__Required work__
Instruction for the data below: set down exactly the lines from the line with "(** * Affarsverken" to the line with "with Python's truthiness, [dict.get]", inclusive, and no others.
[Material for this exercise Boundary: Start]
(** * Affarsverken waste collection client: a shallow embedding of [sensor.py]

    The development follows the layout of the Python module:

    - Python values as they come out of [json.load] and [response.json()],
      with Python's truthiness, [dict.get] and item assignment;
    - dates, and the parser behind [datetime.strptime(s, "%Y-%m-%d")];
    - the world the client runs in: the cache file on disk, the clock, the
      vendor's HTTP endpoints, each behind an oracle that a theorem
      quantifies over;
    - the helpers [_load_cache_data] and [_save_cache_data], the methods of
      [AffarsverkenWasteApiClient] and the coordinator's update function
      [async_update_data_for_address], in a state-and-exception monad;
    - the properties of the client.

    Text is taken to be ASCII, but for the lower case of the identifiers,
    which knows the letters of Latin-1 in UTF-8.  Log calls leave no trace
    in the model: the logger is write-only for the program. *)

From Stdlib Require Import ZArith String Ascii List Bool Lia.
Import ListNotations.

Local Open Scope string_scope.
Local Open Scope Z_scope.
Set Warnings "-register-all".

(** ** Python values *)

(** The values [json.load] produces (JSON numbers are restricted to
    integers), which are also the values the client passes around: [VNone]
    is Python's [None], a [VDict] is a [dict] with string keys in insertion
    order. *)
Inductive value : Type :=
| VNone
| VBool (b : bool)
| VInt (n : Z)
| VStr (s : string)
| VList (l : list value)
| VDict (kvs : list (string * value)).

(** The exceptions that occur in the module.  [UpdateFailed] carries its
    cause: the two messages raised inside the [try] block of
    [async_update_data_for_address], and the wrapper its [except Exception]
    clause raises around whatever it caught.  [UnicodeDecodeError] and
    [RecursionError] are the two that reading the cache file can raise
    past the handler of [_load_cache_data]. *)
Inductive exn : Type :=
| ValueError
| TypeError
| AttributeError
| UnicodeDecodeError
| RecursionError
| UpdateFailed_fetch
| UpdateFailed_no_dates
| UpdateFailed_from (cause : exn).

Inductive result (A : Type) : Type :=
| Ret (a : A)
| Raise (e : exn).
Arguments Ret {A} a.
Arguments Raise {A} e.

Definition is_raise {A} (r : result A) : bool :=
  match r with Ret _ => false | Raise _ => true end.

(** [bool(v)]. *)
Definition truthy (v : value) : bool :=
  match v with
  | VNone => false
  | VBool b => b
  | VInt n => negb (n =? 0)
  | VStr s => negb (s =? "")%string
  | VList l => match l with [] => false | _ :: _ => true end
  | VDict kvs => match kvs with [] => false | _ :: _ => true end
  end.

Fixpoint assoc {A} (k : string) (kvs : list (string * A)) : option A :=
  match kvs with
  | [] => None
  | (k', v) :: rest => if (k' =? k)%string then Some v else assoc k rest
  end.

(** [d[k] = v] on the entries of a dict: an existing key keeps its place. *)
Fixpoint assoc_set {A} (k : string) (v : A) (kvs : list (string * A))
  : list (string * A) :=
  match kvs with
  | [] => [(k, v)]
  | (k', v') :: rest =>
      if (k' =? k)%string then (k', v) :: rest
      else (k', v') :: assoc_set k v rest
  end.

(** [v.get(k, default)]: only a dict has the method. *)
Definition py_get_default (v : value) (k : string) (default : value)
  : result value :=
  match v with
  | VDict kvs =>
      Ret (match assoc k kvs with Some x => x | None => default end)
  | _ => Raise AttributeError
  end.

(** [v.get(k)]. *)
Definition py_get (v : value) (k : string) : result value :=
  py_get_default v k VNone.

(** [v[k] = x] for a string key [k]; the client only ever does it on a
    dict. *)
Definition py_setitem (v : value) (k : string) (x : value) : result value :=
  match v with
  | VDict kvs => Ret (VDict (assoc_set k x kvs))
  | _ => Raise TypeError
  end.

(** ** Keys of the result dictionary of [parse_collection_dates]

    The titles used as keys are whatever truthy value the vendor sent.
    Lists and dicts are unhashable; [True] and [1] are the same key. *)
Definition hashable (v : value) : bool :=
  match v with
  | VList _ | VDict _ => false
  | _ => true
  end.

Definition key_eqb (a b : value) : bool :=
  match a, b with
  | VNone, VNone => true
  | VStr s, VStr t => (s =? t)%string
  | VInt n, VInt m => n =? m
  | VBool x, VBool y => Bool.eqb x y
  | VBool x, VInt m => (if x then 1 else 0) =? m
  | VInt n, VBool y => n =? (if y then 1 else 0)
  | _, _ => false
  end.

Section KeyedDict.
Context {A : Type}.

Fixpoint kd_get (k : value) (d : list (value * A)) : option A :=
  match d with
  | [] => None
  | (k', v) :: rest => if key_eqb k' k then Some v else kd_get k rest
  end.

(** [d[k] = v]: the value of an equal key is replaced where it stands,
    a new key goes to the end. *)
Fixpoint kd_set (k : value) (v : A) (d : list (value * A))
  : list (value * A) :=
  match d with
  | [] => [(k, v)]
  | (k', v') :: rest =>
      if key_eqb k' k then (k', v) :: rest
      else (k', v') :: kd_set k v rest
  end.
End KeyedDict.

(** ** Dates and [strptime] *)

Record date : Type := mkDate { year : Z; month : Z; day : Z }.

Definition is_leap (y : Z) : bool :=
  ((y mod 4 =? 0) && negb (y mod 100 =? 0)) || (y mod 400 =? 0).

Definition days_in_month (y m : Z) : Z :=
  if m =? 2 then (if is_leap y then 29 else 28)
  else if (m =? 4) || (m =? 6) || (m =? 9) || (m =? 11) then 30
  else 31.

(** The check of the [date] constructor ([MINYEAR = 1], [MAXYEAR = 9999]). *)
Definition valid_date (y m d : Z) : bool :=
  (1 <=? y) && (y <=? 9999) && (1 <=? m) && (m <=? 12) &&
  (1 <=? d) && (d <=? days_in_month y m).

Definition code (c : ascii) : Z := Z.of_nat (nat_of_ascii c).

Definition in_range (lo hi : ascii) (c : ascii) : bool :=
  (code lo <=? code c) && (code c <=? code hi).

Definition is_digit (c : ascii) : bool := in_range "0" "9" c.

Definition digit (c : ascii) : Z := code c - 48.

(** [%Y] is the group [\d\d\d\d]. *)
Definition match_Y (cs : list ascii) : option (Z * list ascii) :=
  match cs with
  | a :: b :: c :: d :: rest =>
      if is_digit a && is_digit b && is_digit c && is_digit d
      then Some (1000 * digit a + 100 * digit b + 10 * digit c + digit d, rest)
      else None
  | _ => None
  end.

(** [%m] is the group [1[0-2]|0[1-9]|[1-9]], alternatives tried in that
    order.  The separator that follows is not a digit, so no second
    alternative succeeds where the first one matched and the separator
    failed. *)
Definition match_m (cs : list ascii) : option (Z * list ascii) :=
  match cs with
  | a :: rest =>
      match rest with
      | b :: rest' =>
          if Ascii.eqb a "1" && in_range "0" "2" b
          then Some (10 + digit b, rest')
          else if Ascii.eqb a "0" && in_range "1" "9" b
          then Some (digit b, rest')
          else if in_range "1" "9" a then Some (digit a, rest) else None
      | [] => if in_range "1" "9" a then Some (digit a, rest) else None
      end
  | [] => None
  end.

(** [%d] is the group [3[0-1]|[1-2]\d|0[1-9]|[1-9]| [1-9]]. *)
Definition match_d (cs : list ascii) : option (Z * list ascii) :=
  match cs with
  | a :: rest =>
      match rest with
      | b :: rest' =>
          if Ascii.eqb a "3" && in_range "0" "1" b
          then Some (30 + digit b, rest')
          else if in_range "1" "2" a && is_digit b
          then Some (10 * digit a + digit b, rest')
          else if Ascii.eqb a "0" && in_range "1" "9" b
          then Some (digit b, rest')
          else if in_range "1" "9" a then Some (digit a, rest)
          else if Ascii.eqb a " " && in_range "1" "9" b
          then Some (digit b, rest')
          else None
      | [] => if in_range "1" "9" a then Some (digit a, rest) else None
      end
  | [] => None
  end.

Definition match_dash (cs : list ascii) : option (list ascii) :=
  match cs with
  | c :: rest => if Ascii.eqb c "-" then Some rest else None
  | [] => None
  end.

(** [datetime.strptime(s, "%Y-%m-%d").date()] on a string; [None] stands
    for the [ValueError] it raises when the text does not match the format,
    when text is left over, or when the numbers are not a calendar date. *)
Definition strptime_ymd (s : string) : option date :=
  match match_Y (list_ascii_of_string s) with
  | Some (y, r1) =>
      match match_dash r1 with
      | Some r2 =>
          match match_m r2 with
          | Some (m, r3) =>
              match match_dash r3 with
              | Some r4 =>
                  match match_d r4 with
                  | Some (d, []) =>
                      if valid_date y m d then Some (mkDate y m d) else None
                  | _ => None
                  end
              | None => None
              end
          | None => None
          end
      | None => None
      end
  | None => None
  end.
[Material for this exercise Boundary: End]
[Material for this exercise Boundary: Start]
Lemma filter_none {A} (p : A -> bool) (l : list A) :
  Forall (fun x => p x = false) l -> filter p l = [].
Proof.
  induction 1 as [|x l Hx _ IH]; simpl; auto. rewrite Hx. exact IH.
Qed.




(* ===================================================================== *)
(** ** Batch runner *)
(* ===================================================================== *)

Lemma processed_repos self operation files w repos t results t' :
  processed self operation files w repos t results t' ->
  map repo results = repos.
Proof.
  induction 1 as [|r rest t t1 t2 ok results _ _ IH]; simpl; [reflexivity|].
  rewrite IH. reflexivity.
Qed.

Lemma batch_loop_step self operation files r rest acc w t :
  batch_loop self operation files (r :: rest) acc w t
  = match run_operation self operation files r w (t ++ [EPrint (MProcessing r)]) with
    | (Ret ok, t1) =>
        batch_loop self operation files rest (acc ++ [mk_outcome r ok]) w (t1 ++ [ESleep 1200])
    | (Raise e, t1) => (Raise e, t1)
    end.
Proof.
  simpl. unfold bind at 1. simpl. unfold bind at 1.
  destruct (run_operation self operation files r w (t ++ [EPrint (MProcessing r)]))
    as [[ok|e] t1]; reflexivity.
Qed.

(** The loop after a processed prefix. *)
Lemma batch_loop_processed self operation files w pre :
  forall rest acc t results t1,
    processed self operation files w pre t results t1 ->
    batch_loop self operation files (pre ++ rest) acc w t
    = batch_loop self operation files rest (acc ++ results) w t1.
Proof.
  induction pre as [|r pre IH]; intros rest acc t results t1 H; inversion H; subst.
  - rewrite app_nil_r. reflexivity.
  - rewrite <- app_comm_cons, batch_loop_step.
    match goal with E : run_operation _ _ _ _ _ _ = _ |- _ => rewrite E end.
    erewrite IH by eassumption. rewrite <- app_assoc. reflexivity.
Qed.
[Material for this exercise Boundary: End]
[Material for this exercise Boundary: Start]
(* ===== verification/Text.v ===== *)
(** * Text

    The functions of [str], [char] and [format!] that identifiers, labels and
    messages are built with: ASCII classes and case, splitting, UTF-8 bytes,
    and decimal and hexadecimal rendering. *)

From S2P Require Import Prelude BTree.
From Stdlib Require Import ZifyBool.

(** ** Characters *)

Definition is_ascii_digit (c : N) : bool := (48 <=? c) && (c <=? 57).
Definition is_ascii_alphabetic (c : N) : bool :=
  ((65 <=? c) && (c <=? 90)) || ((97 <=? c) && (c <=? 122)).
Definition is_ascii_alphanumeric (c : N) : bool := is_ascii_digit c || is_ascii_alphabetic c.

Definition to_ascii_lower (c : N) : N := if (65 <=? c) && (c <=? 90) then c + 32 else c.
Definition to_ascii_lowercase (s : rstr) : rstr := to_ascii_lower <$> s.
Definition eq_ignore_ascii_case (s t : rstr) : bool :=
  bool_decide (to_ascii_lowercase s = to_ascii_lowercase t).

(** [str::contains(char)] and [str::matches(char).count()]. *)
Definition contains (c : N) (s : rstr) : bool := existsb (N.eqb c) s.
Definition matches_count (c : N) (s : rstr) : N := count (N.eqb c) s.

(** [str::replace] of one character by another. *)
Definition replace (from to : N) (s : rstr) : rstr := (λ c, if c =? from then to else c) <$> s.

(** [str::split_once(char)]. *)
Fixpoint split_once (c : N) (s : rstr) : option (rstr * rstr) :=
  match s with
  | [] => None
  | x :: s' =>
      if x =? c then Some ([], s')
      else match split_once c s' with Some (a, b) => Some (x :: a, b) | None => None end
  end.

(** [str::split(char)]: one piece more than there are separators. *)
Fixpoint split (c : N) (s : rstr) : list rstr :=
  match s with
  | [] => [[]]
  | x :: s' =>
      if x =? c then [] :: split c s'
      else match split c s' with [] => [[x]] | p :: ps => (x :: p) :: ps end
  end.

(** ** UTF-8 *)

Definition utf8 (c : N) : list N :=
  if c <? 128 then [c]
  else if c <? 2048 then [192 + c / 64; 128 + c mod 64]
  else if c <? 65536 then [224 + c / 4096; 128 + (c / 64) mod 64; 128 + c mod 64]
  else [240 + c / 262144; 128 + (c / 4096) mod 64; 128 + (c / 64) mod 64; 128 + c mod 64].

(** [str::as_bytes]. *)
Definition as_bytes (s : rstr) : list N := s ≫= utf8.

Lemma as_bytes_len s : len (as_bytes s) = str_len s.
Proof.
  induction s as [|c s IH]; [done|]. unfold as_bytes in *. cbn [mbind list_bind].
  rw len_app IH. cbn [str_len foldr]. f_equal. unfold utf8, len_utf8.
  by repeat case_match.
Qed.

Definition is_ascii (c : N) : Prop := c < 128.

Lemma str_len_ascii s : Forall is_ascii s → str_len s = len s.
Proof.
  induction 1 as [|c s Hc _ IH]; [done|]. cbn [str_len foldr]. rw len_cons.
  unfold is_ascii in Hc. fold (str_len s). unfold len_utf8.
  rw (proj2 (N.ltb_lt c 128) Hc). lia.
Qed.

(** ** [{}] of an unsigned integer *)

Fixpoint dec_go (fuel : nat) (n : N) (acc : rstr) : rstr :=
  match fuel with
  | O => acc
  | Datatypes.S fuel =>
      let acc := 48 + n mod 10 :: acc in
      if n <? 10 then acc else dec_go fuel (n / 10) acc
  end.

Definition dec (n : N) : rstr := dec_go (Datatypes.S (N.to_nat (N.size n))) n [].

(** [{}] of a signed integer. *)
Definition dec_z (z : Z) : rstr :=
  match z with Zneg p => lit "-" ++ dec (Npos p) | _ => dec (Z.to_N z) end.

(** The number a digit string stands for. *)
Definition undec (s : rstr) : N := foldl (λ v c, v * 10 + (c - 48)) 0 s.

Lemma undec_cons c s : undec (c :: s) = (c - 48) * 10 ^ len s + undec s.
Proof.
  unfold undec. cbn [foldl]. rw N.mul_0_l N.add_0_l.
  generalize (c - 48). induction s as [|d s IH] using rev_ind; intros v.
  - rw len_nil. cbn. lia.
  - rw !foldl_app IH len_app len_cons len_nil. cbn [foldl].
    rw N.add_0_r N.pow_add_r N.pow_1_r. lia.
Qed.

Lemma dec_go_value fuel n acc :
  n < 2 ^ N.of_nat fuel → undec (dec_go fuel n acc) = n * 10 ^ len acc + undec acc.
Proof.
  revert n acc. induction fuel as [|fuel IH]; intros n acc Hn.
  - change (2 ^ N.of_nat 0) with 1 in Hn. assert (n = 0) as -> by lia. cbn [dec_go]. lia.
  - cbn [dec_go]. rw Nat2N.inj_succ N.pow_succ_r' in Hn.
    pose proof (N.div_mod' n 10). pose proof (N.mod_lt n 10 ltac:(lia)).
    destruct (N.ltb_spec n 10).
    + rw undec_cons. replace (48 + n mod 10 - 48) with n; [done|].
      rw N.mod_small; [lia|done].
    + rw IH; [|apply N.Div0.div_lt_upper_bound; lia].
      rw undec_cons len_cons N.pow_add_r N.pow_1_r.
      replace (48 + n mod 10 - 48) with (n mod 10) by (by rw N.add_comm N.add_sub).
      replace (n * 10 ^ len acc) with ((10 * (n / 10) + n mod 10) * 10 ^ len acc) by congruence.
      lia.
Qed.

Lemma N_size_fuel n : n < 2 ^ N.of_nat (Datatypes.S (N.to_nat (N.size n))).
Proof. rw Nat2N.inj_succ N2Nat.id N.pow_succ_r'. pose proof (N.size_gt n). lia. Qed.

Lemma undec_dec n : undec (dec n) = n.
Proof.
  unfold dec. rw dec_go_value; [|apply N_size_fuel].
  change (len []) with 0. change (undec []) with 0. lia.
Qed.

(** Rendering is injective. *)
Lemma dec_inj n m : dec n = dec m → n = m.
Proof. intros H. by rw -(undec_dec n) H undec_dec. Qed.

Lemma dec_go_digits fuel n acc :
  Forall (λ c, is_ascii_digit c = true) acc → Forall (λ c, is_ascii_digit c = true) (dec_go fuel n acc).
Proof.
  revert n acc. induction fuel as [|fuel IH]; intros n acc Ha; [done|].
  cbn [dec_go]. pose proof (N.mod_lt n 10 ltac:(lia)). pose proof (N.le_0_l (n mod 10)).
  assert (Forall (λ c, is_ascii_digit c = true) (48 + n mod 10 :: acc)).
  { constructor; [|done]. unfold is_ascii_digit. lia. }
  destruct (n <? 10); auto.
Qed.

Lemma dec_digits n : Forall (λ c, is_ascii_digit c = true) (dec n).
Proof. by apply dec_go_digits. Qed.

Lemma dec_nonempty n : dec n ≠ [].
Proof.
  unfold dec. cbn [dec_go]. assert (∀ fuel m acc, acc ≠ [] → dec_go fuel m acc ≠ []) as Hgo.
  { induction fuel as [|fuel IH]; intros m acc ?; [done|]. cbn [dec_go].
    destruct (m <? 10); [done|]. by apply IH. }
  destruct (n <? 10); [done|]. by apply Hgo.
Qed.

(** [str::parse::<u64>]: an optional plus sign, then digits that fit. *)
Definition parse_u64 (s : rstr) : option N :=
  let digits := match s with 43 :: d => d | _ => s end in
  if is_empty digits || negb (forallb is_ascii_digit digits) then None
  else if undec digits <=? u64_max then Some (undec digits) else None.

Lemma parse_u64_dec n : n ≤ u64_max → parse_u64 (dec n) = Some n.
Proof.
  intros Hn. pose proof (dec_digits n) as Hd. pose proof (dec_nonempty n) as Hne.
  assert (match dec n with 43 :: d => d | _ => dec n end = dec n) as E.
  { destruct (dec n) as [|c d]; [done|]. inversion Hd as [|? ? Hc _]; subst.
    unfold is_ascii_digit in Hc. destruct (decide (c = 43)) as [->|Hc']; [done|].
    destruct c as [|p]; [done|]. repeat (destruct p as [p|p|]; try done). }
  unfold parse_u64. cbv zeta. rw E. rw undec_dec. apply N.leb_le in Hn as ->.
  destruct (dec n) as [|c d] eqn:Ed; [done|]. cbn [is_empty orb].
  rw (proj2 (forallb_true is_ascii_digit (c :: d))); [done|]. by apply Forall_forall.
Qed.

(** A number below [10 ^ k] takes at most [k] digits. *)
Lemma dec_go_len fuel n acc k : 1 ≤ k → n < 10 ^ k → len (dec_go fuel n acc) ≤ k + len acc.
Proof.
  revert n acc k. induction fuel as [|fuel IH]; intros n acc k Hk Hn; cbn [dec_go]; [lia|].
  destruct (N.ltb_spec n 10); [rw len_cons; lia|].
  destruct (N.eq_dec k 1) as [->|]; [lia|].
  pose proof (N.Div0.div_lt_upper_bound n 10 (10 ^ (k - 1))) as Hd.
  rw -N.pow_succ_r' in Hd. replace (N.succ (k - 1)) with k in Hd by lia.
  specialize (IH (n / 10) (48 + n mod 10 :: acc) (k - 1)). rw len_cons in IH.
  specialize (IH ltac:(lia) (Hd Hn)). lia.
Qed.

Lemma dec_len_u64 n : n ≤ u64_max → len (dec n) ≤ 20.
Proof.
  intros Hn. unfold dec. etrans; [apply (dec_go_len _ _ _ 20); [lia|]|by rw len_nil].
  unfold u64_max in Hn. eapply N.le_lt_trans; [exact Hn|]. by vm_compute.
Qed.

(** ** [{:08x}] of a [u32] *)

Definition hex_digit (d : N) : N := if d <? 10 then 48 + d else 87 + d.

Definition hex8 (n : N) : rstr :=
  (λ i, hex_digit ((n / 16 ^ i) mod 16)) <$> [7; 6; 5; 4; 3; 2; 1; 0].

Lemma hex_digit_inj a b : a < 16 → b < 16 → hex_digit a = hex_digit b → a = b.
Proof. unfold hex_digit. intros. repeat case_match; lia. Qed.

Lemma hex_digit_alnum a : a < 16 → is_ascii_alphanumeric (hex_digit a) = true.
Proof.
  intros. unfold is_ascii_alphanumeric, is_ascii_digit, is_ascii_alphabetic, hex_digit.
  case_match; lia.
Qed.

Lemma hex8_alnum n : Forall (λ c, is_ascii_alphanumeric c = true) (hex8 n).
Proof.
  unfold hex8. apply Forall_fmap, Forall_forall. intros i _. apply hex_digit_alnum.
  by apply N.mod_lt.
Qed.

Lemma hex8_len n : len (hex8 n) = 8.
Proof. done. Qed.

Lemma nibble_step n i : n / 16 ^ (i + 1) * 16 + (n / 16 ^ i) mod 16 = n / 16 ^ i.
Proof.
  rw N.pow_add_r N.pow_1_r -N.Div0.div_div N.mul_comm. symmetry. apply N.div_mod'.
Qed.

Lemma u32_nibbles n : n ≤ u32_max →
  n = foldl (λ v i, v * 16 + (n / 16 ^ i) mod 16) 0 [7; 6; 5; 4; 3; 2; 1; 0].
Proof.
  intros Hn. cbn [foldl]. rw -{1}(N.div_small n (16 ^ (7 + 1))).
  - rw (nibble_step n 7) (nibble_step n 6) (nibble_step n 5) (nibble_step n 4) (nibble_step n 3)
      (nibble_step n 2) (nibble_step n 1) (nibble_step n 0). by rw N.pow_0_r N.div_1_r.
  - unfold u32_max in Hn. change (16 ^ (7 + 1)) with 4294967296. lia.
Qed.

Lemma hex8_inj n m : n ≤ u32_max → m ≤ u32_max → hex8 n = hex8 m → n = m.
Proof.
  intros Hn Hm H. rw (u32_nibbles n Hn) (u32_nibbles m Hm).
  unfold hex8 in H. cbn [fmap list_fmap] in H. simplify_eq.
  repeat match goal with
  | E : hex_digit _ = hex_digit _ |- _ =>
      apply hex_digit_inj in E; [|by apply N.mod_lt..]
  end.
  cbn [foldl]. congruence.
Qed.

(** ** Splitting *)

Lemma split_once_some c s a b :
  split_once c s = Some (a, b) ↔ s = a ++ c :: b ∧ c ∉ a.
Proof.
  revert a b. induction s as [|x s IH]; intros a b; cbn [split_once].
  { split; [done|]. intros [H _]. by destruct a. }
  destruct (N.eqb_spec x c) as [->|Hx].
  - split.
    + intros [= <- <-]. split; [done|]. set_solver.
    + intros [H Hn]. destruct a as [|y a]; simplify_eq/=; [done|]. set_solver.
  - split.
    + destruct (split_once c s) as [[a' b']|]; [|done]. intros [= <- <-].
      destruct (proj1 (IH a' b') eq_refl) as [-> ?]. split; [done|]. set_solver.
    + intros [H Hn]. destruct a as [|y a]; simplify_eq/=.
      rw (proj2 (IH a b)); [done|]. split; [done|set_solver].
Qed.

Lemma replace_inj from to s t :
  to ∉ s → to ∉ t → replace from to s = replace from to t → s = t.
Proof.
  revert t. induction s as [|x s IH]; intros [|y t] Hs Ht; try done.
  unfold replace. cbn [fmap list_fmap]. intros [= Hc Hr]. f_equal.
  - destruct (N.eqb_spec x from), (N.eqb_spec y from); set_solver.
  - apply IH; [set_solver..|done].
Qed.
[Material for this exercise Boundary: End]
__Task answer__
(** * Affarsverken waste collection client: a shallow embedding of [sensor.py]

    The development follows the layout of the Python module:

    - Python values as they come out of [json.load] and [response.json()],
      with Python's truthiness, [dict.get] and item assignment;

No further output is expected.